Definition process_font_entry (ps_name filename : string) : M unit :=
  let source_file := os_path_join dirname ["ttfs"; filename] in
  print ("Generating " +:+ ps_name +:+ " from " +:+ source_file +:+ "...") ;;
  if negb (os_path_exists source_file) then
    print ("  [SKIPPED] File not found: " +:+ source_file)
  else
    match TTFont_open source_file with
    | inl e => print ("  [ERROR] Could not load font: " +:+ str_exn e)
    | inr tt0 =>
        unicodes ← global (λ g, Dict.values (STD_ENC_MAP g));
        tt1 ← call (subsetter_subset drop_tables unicodes tt0);
        cmap ← call (getBestCmap tt1);
        items ← global (λ g, Dict.items (STD_ENC_MAP g));
        charstrings ← for_items tt1 cmap items [];
        binary_data ← call (save tt1);
        let out_name := os_path_join dirname ["output"; ps_name +:+ ".ps"] in
        f ← open_w out_name;
        write f ("% Derived from " +:+ Str.replace filename ".ttf" "" +:+
                 " which is licensed under the GUST Font License (GFL)" +:+ LF) ;;
        write f ("% The original TeXGyre fonts can be downloaded from " +:+
                 "https://www.gust.org.pl/projects/e-foundry/tex-gyre" +:+ LF) ;;
        write f ("% The license can be accessed at " +:+
                 "https://www.gust.org.pl/projects/e-foundry/licenses/GUST-FONT-LICENSE.txt/view" +:+
                 LF +:+ LF) ;;
        write f ("11 dict begin" +:+ LF) ;;
        write f ("  /FontName /" +:+ ps_name +:+ " def" +:+ LF) ;;
        write f ("  /FontType 42 def" +:+ LF) ;;
        write f ("  /FontMatrix [1 0 0 1 0 0] def" +:+ LF) ;;
        write f ("  /PaintType 0 def" +:+ LF) ;;
        write f ("  /Encoding StandardEncoding def" +:+ LF) ;;
        h ← call (getitem_head tt1);
        write f ("  /FontBBox [" +:+ Str.of_int (xMin h) +:+ " " +:+ Str.of_int (yMin h) +:+
                 " " +:+ Str.of_int (xMax h) +:+ " " +:+ Str.of_int (yMax h) +:+
                 "] def" +:+ LF) ;;
        write f ("  /CharStrings " +:+ Str.of_int (Z.of_nat (length charstrings) + 5) +:+
                 " dict dup begin" +:+ LF) ;;
        write f ("    /.notdef 0 def" +:+ LF) ;;
        for_charstrings f charstrings 1 ;;
        write f (LF +:+ "  end def" +:+ LF) ;;
        write f ("  /sfnts [" +:+ LF) ;;
        while_offset (length binary_data) f binary_data 0 ;;
        write f ("  ] def" +:+ LF) ;;
        write f ("/" +:+ ps_name +:+ " currentdict end definefont pop" +:+ LF) ;;
        print ("  -> Success: " +:+ out_name +:+ " written.")
    end.

(** [for ps_name, filename in PS_TO_FILENAME.items(): ...] *)
Fixpoint for_entries (items : list (string * string)) : M unit :=
  match items with
  | [] => mret ()
  | (ps_name, filename) :: items' =>
      process_font_entry ps_name filename ;;
      for_entries items'
  end.

(** The [__main__] block. *)
Definition main : M unit :=
  n ← global (λ g, Dict.len (PS_TO_FILENAME g));
  print ("Starting conversion for " +:+ Str.of_int n +:+ " fonts...") ;;
  items ← global (λ g, Dict.items (PS_TO_FILENAME g));
  for_entries items ;;
  print "Batch processing complete.".

End Script.


(** ** Reading a run *)

Section Reading.
Context `{Platform}.

(** The two paths [process_font_entry] computes. *)
Definition source_file (filename : string) : string :=
  os_path_join dirname ["ttfs"; filename].

Definition out_name (ps_name : string) : string :=
  os_path_join dirname ["output"; ps_name +:+ ".ps"].

(** A successful conversion: the source file is there, it loads, the
    subsetter turns the loaded font into [tt1], and the call returns
    normally, in world [w']. *)
Definition converts (ps_name filename : string) (w : World) (tt1 : TTFont)
    (w' : World) : Prop :=
  os_path_exists (source_file filename) = true ∧
  (∃ tt0, TTFont_open (source_file filename) = inr tt0 ∧
          subsetter_subset drop_tables (Dict.values (STD_ENC_MAP (globals w))) tt0
            = inr tt1) ∧
  process_font_entry ps_name filename w = (Return (), w').

(** [w'] is [w] with [s] appended to the file [f], which [w] holds. *)
Definition wrote (f s : string) (w w' : World) : Prop :=
  ∀ t, files w !! f = Some t → w' = set_file f (t +:+ s) w.

(** The world after the first [print] of [process_font_entry]. *)
Definition announced (ps_name filename : string) (w : World) : World :=
  {| globals := globals w;
     stdout := stdout w ++ ["Generating " +:+ ps_name +:+ " from " +:+
                            source_file filename +:+ "..."];
     files := files w |}.

(** The [CharStrings] definition that the entry [(name, uni)] of the
    encoding table gives rise to, if any. *)
Definition def_of (tt1 : TTFont) (cm : gmap Z string) (item : string * Z)
    : option (string * Z) :=
  match cm !! item.2 with
  | Some glyph_name =>
      match getGlyphID tt1 glyph_name with
      | inr gid => Some (item.1, gid)
      | inl _ => None
      end
  | None => None
  end.

End Reading.

(** The text of one [CharStrings] definition. *)
Definition entry (d : string * Z) : string :=
  "/" +:+ d.1 +:+ " " +:+ Str.of_int d.2 +:+ " def".

(** Entries laid out four to a line: every fourth one is followed by a line
    feed, the others by a space. *)
Definition four_per_line (cs : list string) : string :=
  Str.cat (imap (λ i c, "    " +:+ c +:+
                        (if (Z.of_nat i + 1) `mod` 4 =? 0 then LF else " ")) cs).

(** The [CharStrings] dictionary of a resource that defines [.notdef] and
    then [defs], with the capacity it declares. *)
Definition CharStrings_dict (capacity : Z) (defs : list (string * Z)) : string :=
  "  /CharStrings " +:+ Str.of_int capacity +:+ " dict dup begin" +:+ LF +:+
  "    /.notdef 0 def" +:+ LF +:+
  four_per_line (entry <$> defs) +:+
  LF +:+ "  end def" +:+ LF.

(** Sizes of consecutive parts of at most [n] items each, all of them full
    except possibly the last, none empty. *)
Definition blocks_of (n : nat) (sizes : list nat) : Prop :=
  ∀ i k, sizes !! i = Some k →
         (0 < k ≤ n)%nat ∧ (S i < length sizes → k = n)%nat.

(** The lines of one [sfnts] string: the first follows the opening bracket,
    the others are indented. *)
Definition indented (l : string) : string := "      " +:+ l +:+ LF.

Definition hex_lines (lines : list string) : string :=
  match lines with
  | [] => ""
  | l :: ls => l +:+ LF +:+ Str.cat (indented <$> ls)
  end.

(** [text] is a string of the [sfnts] array that holds the bytes [chunk] in
    lines of 70 hex digits. *)
Definition sfnts_string (chunk : list byte) (text : string) : Prop :=
  ∃ lines, Binascii.unhexlify (Str.cat lines) = Some chunk ∧
           blocks_of 70 (String.length <$> lines) ∧
           text = "    <" +:+ hex_lines lines +:+ "    >" +:+ LF.

(** What surrounds the hex digits inside the [sfnts] array: blanks, line
    feeds and the string brackets. *)
Definition is_layout (c : ascii) : bool :=
  bool_decide (c ∈ [" "; ascii_of_N 10; "<"; ">"]%char).

Fixpoint strip_layout (s : string) : string :=
  match s with
  | "" => ""
  | String c s' => if is_layout c then strip_layout s' else String c (strip_layout s')
  end.

Definition is_upper_hex (c : ascii) : bool :=
  bool_decide (c ∈ String.list_ascii_of_string "0123456789ABCDEF").

Fixpoint str_forallb (p : ascii → bool) (s : string) : bool :=
  match s with
  | "" => true
  | String c s' => p c && str_forallb p s'
  end.

(** Consecutive parts of [n] items, as the [while] loops cut them; [budget]
    bounds their number. *)
Fixpoint list_chunks {A : Type} (budget n : nat) (l : list A) : list (list A) :=
  match budget, l with
  | S budget', _ :: _ => take n l :: list_chunks budget' n (drop n l)
  | _, _ => []
  end.

Fixpoint str_chunks (budget n : nat) (s : string) : list string :=
  match budget, s with
  | S budget', String _ _ => Str.take n s :: str_chunks budget' n (Str.drop n s)
  | _, _ => []
  end.

(** The text the loop over [charstrings] writes when it starts at
    [c_count]. *)
Fixpoint charstrings_text (cs : list string) (c_count : Z) : string :=
  match cs with
  | [] => ""
  | c :: cs' =>
      ("    " +:+ c) +:+ (if c_count `mod` 4 =? 0 then LF else " ") +:+
      charstrings_text cs' (c_count + 1)
  end.

(** The text of one [sfnts] string and of the whole array body. *)
Definition segment_text (chunk : list byte) : string :=
  let hex_str := Str.upper (Binascii.hexlify chunk) in
  "    <" +:+ hex_lines (str_chunks (String.length hex_str) 70 hex_str) +:+
  "    >" +:+ LF.

Definition sfnts_text (binary_data : list byte) : string :=
  Str.cat (segment_text <$>
           list_chunks (length binary_data) (Z.to_nat CHUNK_SIZE) binary_data).

Definition license_comment (filename : string) : string :=
  ("% Derived from " +:+ Str.replace filename ".ttf" "" +:+
   " which is licensed under the GUST Font License (GFL)" +:+ LF) +:+
  ("% The original TeXGyre fonts can be downloaded from " +:+
   "https://www.gust.org.pl/projects/e-foundry/tex-gyre" +:+ LF) +:+
  ("% The license can be accessed at " +:+
   "https://www.gust.org.pl/projects/e-foundry/licenses/GUST-FONT-LICENSE.txt/view" +:+
   LF +:+ LF).

Definition FontBBox_line (h : Head) : string :=
  "  /FontBBox [" +:+ Str.of_int (xMin h) +:+ " " +:+ Str.of_int (yMin h) +:+
  " " +:+ Str.of_int (xMax h) +:+ " " +:+ Str.of_int (yMax h) +:+
  "] def" +:+ LF.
········
▸ Exercise description
In the preceding material, find each line holding the word "Generating" and copy it out.

▸ Answer to this task
  print ("Generating " +:+ ps_name +:+ " from " +:+ source_file +:+ "...") ;;
     stdout := stdout w ++ ["Generating " +:+ ps_name +:+ " from " +:+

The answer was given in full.